### Task instructions
Could you reproduce, from the records below, everything from the line with "rewrite !app_assoc, (lens_bytes_app" down to the line with "unfold w1. rewrite", keeping both of those lines and changing nothing?

### Data shown
((

(** One more element at the end of a list whose elements depend on those
    before them. *)
Lemma lookup_snoc_case {A} (l : list A) x i y (P : Prop) :
  (l ++ [x]) !! i = Some y -> (l !! i = Some y -> take i (l ++ [x]) = take i l -> P) ->
  (i = length l -> y = x -> take i (l ++ [x]) = l -> P) -> P.
Proof.
  intros Hi H1 H2. destruct (decide (i < length l)%nat) as [Hlt|Hge].
  - rewrite lookup_app_l in Hi by done. apply H1; [done|]. rewrite take_app_le by lia. done.
  - pose proof (lookup_lt_Some _ _ _ Hi) as Hl. rewrite length_app in Hl. cbn in Hl. assert (i = length l) as -> by lia.
    rewrite list_lookup_middle in Hi by done. apply H2; [done|congruence|]. by rewrite take_app_length.
Qed.

Lemma headers_snoc g e : headers (g ++ [e]) = headers g ++ bh_marshal (e_bh e) [].
Proof. unfold headers. rewrite map_app. apply marshal_headers_snoc. Qed.

Lemma entries_bh_ok g : Forall entry_ok g -> Forall bh_ok (map e_bh g).
Proof. intros Hg. apply Forall_fmap. revert Hg. apply Forall_weaken. intros e. apply eo_bh. Qed.

Lemma headers_bytes g : Forall entry_ok g -> bytes (headers g).
Proof. intros. by apply index_headers_bytes, entries_bh_ok. Qed.

Lemma length_headers_ge g : (length g <= length (headers g))%nat.
Proof.
  unfold headers, marshal_headers. induction g as [|e g IH]; cbn [map concat length]; [lia|].
  rewrite length_app. pose proof (bh_marshal_nonempty (e_bh e)). lia.
Qed.

Lemma headers_nil g : headers g = [] -> g = [].
Proof. intros H. pose proof (length_headers_ge g). rewrite H in *. cbn in *. destruct g; [done|cbn in *; lia]. Qed.

Lemma packed_index_bound lvl g :
  group_ok g -> Z.of_nat (length (packed_index lvl g)) <= 4 * MAX_INDEX_BLOCK_SIZE.
Proof.
  intros [Hne He Hs]. unfold packed_index, MAX_INDEX_BLOCK_SIZE in *. pose proof (zstd_compress_bound lvl (headers g) (headers_bytes g He)) as H.
  eapply Z.le_trans; [apply Nat2Z.inj_le; eassumption|]. rewrite !Nat2Z.inj_add, Nat2Z.inj_div. Z.div_mod_to_equations. lia.
Qed.

Lemma flush_written {E} w gs cur :
  written w gs cur -> cur <> [] ->
  exists w', flush_index_data (E := E) w = Ok w' /\ written w' (gs ++ [cur]) [] /\ w_compress_level w' = w_compress_level w.
Proof.
  intros H Hne. unfold flush_index_data. rewrite (wr_buf _ _ _ H).
  destruct (Nat.eqb_spec (length (headers cur)) 0) as [H0|_]; [apply length_zero_iff_nil, headers_nil in H0; done|].
  rewrite (wr_index _ _ _ H). cbn [must_write]. rewrite bind_Ok. pose proof (wr_cur _ _ _ H Hne) as Hg.
  pose proof (packed_index_bound (w_compress_level w) cur Hg) as Hsz. unfold packed_index, MAX_INDEX_BLOCK_SIZE in Hsz.
  unfold compress_zstd_level. cbn [app]. rewrite !(wrap_u_id 32) by (unfold is_u; lia). eexists. split; [done|]. split; [|done].
  set (mr := mkMetaindexRow _ _ _ _).
  assert (Hrow : row_for (w_compress_level w) cur mr).
  { pose proof (wr_first _ _ _ H Hne) as Hfirst. pose proof Hg as [_ He Hsize]. split; [|done|apply H|done].
    destruct cur as [|e cur']; [done|]. cbn in Hfirst. injection Hfirst as Hfirst. inversion He as [|?? Heo _]; subst.
    pose proof (length_headers_ge (e :: cur')). pose proof (wr_count _ _ _ H) as Hc. unfold MAX_INDEX_BLOCK_SIZE in Hsize.
    split; cbn [mr mr_first_item mr_block_headers_count mr_index_block_offset mr_index_block_size].
    - rewrite <-Hfirst. apply Heo.
    - rewrite <-Hfirst. apply Heo.
    - rewrite Hc. cbn [length] in *. lia.
    - rewrite (wr_index_offset _ _ _ H). apply pos_of_range.
    - unfold MAX_INDEX_BLOCK_SIZE. lia. }
  destruct (wr_rows _ _ _ H) as (rows & Hrows & Hall & Hpl). pose proof (Forall2_length _ _ _ Hall) as Hrl.
  split; cbn [w_metaindex w_index w_items w_lens w_mr w_unpacked_index_block_buf w_unpacked_metaindex_buf w_compress_level
    w_items_block_offset w_lens_block_offset w_index_block_offset w_mr_first_item_caught mr_reset mr_block_headers_count]; try done; try apply H.
  - rewrite map_app, concat_app. cbn. by rewrite app_nil_r.
  - rewrite concat_app. cbn. rewrite !app_nil_r. apply H.
  - rewrite concat_app. cbn. rewrite !app_nil_r. apply H.
  - apply Forall_app. split; [apply H|by constructor].
  - exists (rows ++ [mr]). rewrite index_rows_snoc, Hrows. rewrite row_marshal_dst by apply Hrow. split; [done|].
    split; [apply Forall2_app; [done|by constructor]|]. intros i x Hx. apply (lookup_snoc_case _ _ _ _ _ Hx).
    + intros Hi _. rewrite (Hpl _ _ Hi). rewrite take_app_le; [done|]. apply lookup_lt_Some in Hi. lia.
    + intros -> -> _. rewrite take_app_le, <-Hrl, take_ge by lia. apply H.
  - rewrite concat_app. cbn. rewrite !app_nil_r. apply H.
  - rewrite concat_app. cbn. rewrite !app_nil_r. apply H.
  - rewrite map_app, concat_app, pos_of_app, (wr_index_offset _ _ _ H). cbn. by rewrite app_nil_r.
  - rewrite concat_app. cbn. rewrite !app_nil_r. apply H.
Qed.

Lemma header_bound e : entry_ok e -> Z.of_nat (length (bh_marshal (e_bh e) [])) <= 2 * MAX_INDEX_BLOCK_SIZE + 64.
Proof.
  intros H. pose proof (eo_cp_len _ H). pose proof (eo_fi_len _ H). unfold MAX_INMEMORY_BLOCK_SIZE, MAX_INDEX_BLOCK_SIZE in *.
  pose proof (bo_cp_len _ (eo_bh _ H)). pose proof (bo_fi_len _ (eo_bh _ H)).
  unfold bh_marshal, marshal_uint32, marshal_uint64, marshal_bytes, marshal_var_uint64.
  rewrite !append_var_uint64_leb128 by (unfold is_u; lia). rewrite !length_app, !length_to_be_bytes. cbn [length].
  pose proof (leb128_len3 (Z.of_nat (length (common_prefix (e_bh e)))) ltac:(lia)).
  pose proof (leb128_len3 (Z.of_nat (length (first_item (e_bh e)))) ltac:(lia)). lia.
Qed.

(** Registering the header of [e] after the headers of [cur]. *)
Lemma register_written (w0 w : BlockStreamWriter) gs cur e :
  written w0 gs cur -> entry_ok e -> group_ok (cur ++ [e]) ->
  w_items w = WMem (items_bytes (concat gs ++ cur ++ [e])) -> w_lens w = WMem (lens_bytes (concat gs ++ cur ++ [e])) ->
  w_compress_level w = w_compress_level w0 -> w_metaindex w = w_metaindex w0 -> w_index w = w_index w0 ->
  w_unpacked_metaindex_buf w = w_unpacked_metaindex_buf w0 ->
  w_unpacked_index_block_buf w = headers cur ++ bh_marshal (e_bh e) [] ->
  w_mr w = mkMetaindexRow (if w_mr_first_item_caught w0 then mr_first_item (w_mr w0) else first_item (e_bh e))
             (as_u32 (mr_block_headers_count (w_mr w0) + 1)) (mr_index_block_offset (w_mr w0)) (mr_index_block_size (w_mr w0)) ->
  w_mr_first_item_caught w = true ->
  w_items_block_offset w = pos_of (items_bytes (concat gs ++ cur ++ [e])) ->
  w_lens_block_offset w = pos_of (lens_bytes (concat gs ++ cur ++ [e])) -> w_index_block_offset w = w_index_block_offset w0 ->
  items_block_offset (e_bh e) = pos_of (items_bytes (concat gs ++ cur)) ->
  lens_block_offset (e_bh e) = pos_of (lens_bytes (concat gs ++ cur)) ->
  written w gs (cur ++ [e]).
Proof.
  intros H He Hg Hit Hln Hlv Hm Hi Hum Hui Hmr Hc Hio Hlo Hix Hei Hel.
  split; rewrite ?Hlv, ?Hm, ?Hi, ?Hum, ?Hui, ?Hix, ?Hc; try done; try apply H.
  - by rewrite headers_snoc.
  - rewrite Hmr. cbn [mr_block_headers_count]. rewrite (wr_count _ _ _ H). rewrite wrap_u_id; [rewrite length_app; cbn; lia|].
    pose proof (go_size _ Hg). pose proof (length_headers_ge (cur ++ [e])) as Hl. rewrite length_app in Hl. cbn [length] in Hl.
    unfold MAX_INDEX_BLOCK_SIZE in *. unfold is_u. lia.
  - destruct cur; done.
  - intros _. rewrite Hmr. cbn [mr_first_item]. rewrite (wr_caught _ _ _ H). destruct cur as [|e0 cur]; [done|].
    apply (wr_first _ _ _ H). done.
  - intros i x. rewrite app_assoc. intros Hx. apply (lookup_snoc_case _ _ _ _ _ Hx).
    + intros Hi' ->. by apply (wr_placed _ _ _ H).
    + intros _ -> ->. done.
Qed.

(** The writer with its two data streams advanced; [flush_index_data] leaves
    them alone. *)
Definition advance (w : BlockStreamWriter) (it ln : list Z) (io lo : Z) : BlockStreamWriter :=
  mkWriter (w_compress_level w) (w_metaindex w) (w_index w) (WMem it) (WMem ln) (w_mr w) (w_unpacked_index_block_buf w)
    (w_unpacked_metaindex_buf w) io lo (w_index_block_offset w) (w_mr_first_item_caught w).

Lemma flush_advance {E} w w' it ln io lo :
  flush_index_data (E := E) w = Ok w' -> flush_index_data (E := E) (advance w it ln io lo) = Ok (advance w' it ln io lo).
Proof.
  unfold flush_index_data. cbn [advance w_unpacked_index_block_buf w_index w_compress_level w_mr w_index_block_offset].
  destruct (_ =? _)%nat; [by intros [= <-]|]. intros H. apply bind_ok in H as (i & -> & H). rewrite bind_Ok. by injection H as <-.
Qed.

Lemma group_snoc_ok cur e :
  entry_ok e -> (cur <> [] -> group_ok cur) ->
  (cur = [] \/ Z.of_nat (length (headers (cur ++ [e]))) <= MAX_INDEX_BLOCK_SIZE) -> group_ok (cur ++ [e]).
Proof.
  intros He Hcur Hs. split; [by destruct cur| |].
  - apply Forall_app. split; [|by constructor]. destruct cur as [|e0 cur]; [constructor|]. by apply Hcur.
  - destruct Hs as [->|Hs]; [|unfold MAX_INDEX_BLOCK_SIZE in *; lia]. cbn [app headers map marshal_headers concat].
    rewrite app_nil_r. pose proof (header_bound e He). unfold MAX_INDEX_BLOCK_SIZE in *. lia.
Qed.

Lemma items_bytes_app g g' : items_bytes (g ++ g') = items_bytes g ++ items_bytes g'.
Proof. unfold items_bytes. by rewrite map_app, concat_app. Qed.
Lemma lens_bytes_app g g' : lens_bytes (g ++ g') = lens_bytes g ++ lens_bytes g'.
Proof. unfold lens_bytes. by rewrite map_app, concat_app. Qed.

(** Writing a block adds one entry: to the current index block, or to a new
    one after a flush. *)
Lemma write_block_written {E} w gs cur b :
  written w gs cur -> wf_ib b -> storable (block_items b) ->
  exists w' b' gs' cur' e, write_block (E := E) w b = Ok (w', b') /\ written w' gs' cur' /\
    concat gs' ++ cur' = (concat gs ++ cur) ++ [e] /\ cur' <> [] /\ e_items e = block_items b /\ entry_ok e /\
    w_compress_level w' = w_compress_level w.
Proof.
  intros H Hw Hst. destruct (write_data_ok (E := E) w b _ _ Hw Hst (wr_items _ _ _ H) (wr_lens _ _ _ H)
    ltac:(rewrite (wr_items_offset _ _ _ H); apply pos_of_range) ltac:(rewrite (wr_lens_offset _ _ _ H); apply pos_of_range))
    as (e & b' & He & Hei & Hb' & [Hoi Hol] & Hwd).
  unfold write_block. rewrite Hwd, bind_Ok. clear Hwd. match goal with |- context [mkWriter _ _ _ (WMem ?i) (WMem ?l) _ _ _ ?io ?lo _ _] => set (it1 := i); set (ln1 := l); set (io1 := io); set (lo1 := lo) end.
  match goal with |- context [mkWriter ?a ?b ?c (WMem it1) ?d ?e ?f ?g io1 lo1 ?h ?i] =>
    change (mkWriter a b c (WMem it1) d e f g io1 lo1 h i) with (advance w it1 ln1 io1 lo1) end. set (w1 := advance w it1 ln1 io1 lo1).
  rewrite (wr_items_offset _ _ _ H) in Hoi. rewrite (wr_lens_offset _ _ _ H) in Hol.
  assert (Hio : io1 = pos_of (items_bytes ((concat gs ++ cur) ++ [e])))
    by (unfold io1; rewrite items_bytes_app, pos_of_app, (wr_items_offset _ _ _ H), (eo_items_size _ He); cbn; by rewrite app_nil_r).
  assert (Hlo : lo1 = pos_of (lens_bytes ((concat gs ++ cur) ++ [e])))
    by (unfold lo1; rewrite lens_bytes_app, pos_of_app, (wr_lens_offset _ _ _ H), (eo_lens_size _ He); cbn; by rewrite app_nil_r).
  assert (Hmar : bh_marshal (e_bh e) (headers cur) = headers (cur ++ [e]))
    by (rewrite headers_snoc; apply bh_marshal_dst, eo_bh, He).
  unfold write_block_header. change (w_unpacked_index_block_buf w1) with (w_unpacked_index_block_buf w).
  rewrite (wr_buf _ _ _ H), Hmar, Z.gtb_ltb.
  destruct (decide (cur = [] \/ Z.of_nat (length (headers (cur ++ [e]))) <= MAX_INDEX_BLOCK_SIZE)) as [Hs|Hs].
  - assert (Hself : (if MAX_INDEX_BLOCK_SIZE <? Z.of_nat (length (headers (cur ++ [e]))) then flush_index_data w1 else Ok w1) = Ok (E := E) w1).
    { destruct (Z.ltb_spec MAX_INDEX_BLOCK_SIZE (Z.of_nat (length (headers (cur ++ [e]))))); [|done].
      destruct Hs as [->|]; [|lia]. unfold flush_index_data. change (w_unpacked_index_block_buf w1) with (w_unpacked_index_block_buf w).
      by rewrite (wr_buf _ _ _ H). }
    rewrite Hself, !bind_Ok. eexists _, b', gs, (cur ++ [e]), e. split; [done|].
    split; [|split_and!; [by rewrite app_assoc|by destruct cur|done..]].
    apply (register_written w _ gs cur e H He (group_snoc_ok cur e He (wr_cur _ _ _ H) Hs)); cbn; try done.
    + rewrite !app_assoc, (items_bytes_app _ [e]). cbn. by rewrite app_nil_r.
    + rewrite !app_assoc, (lens_bytes_app _ [e]). cbn. by rewrite app_nil_r.
    + rewrite (wr_buf _ _ _ H). apply bh_marshal_dst, eo_bh, He.
    + by rewrite app_assoc.
    + by rewrite app_assoc.
  - assert (Hne : cur <> []) by (intros ->; apply Hs; by left). destruct (flush_written (E := E) w gs cur H Hne) as (w2 & Hf & H2 & Hlv).
    rewrite (proj2 (Z.ltb_lt _ _)) by (apply Z.lt_nge; intros ?; apply Hs; by right).
    unfold w1. rewrite (flush_advance _ _ _ _ _ _ Hf), !bind_Ok. eexists _, b', (gs ++ [cur]), [e], e. split; [done|].
    split; [|split_and!; [rewrite concat_app; cbn; by rewrite app_nil_r|done..]].
    apply (register_written w2 _ (gs ++ [cur]) [] e H2 He); cbn; try done.
    + apply (group_snoc_ok [] e He); [done|by left].
    + rewrite concat_app. cbn. rewrite app_nil_r, (items_bytes_app _ [e]). cbn. by rewrite app_nil_r.
    + rewrite concat_app. cbn. rewrite app_nil_r, (lens_bytes_app _ [e]). cbn. by rewrite app_nil_r.
    + rewrite (wr_buf _ _ _ H2). cbn. done.
    + rewrite concat_app. cbn. by rewrite app_nil_r.
    + rewrite concat_app. cbn. by rewrite app_nil_r.
    + rewrite concat_app. cbn. by rewrite !app_nil_r.
    + rewrite concat_app. cbn. by rewrite !app_nil_r.
Qed.
End WriteProof.

(** ** Closing the writer *)

(** The blocks of a part that are read in order: entries grouped in index
    blocks, sorted by their first items. *)
Record part_groups `{Zs : Zstd} (gs : list (list entry)) : Prop := {
  pg_nonempty : gs <> [];
  pg_groups : Forall group_ok gs;
  pg_sorted : StronglySorted (fun x y => lex_leb x y) (map (fun e => first_item (e_bh e)) (concat gs));
}.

))

### Task output
    + rewrite !app_assoc, (lens_bytes_app _ [e]). cbn. by rewrite app_nil_r.
    + rewrite (wr_buf _ _ _ H). apply bh_marshal_dst, eo_bh, He.
    + by rewrite app_assoc.
    + by rewrite app_assoc.
  - assert (Hne : cur <> []) by (intros ->; apply Hs; by left). destruct (flush_written (E := E) w gs cur H Hne) as (w2 & Hf & H2 & Hlv).
    rewrite (proj2 (Z.ltb_lt _ _)) by (apply Z.lt_nge; intros ?; apply Hs; by right).
    unfold w1. rewrite (flush_advance _ _ _ _ _ _ Hf), !bind_Ok. eexists _, b', (gs ++ [cur]), [e], e. split; [done|].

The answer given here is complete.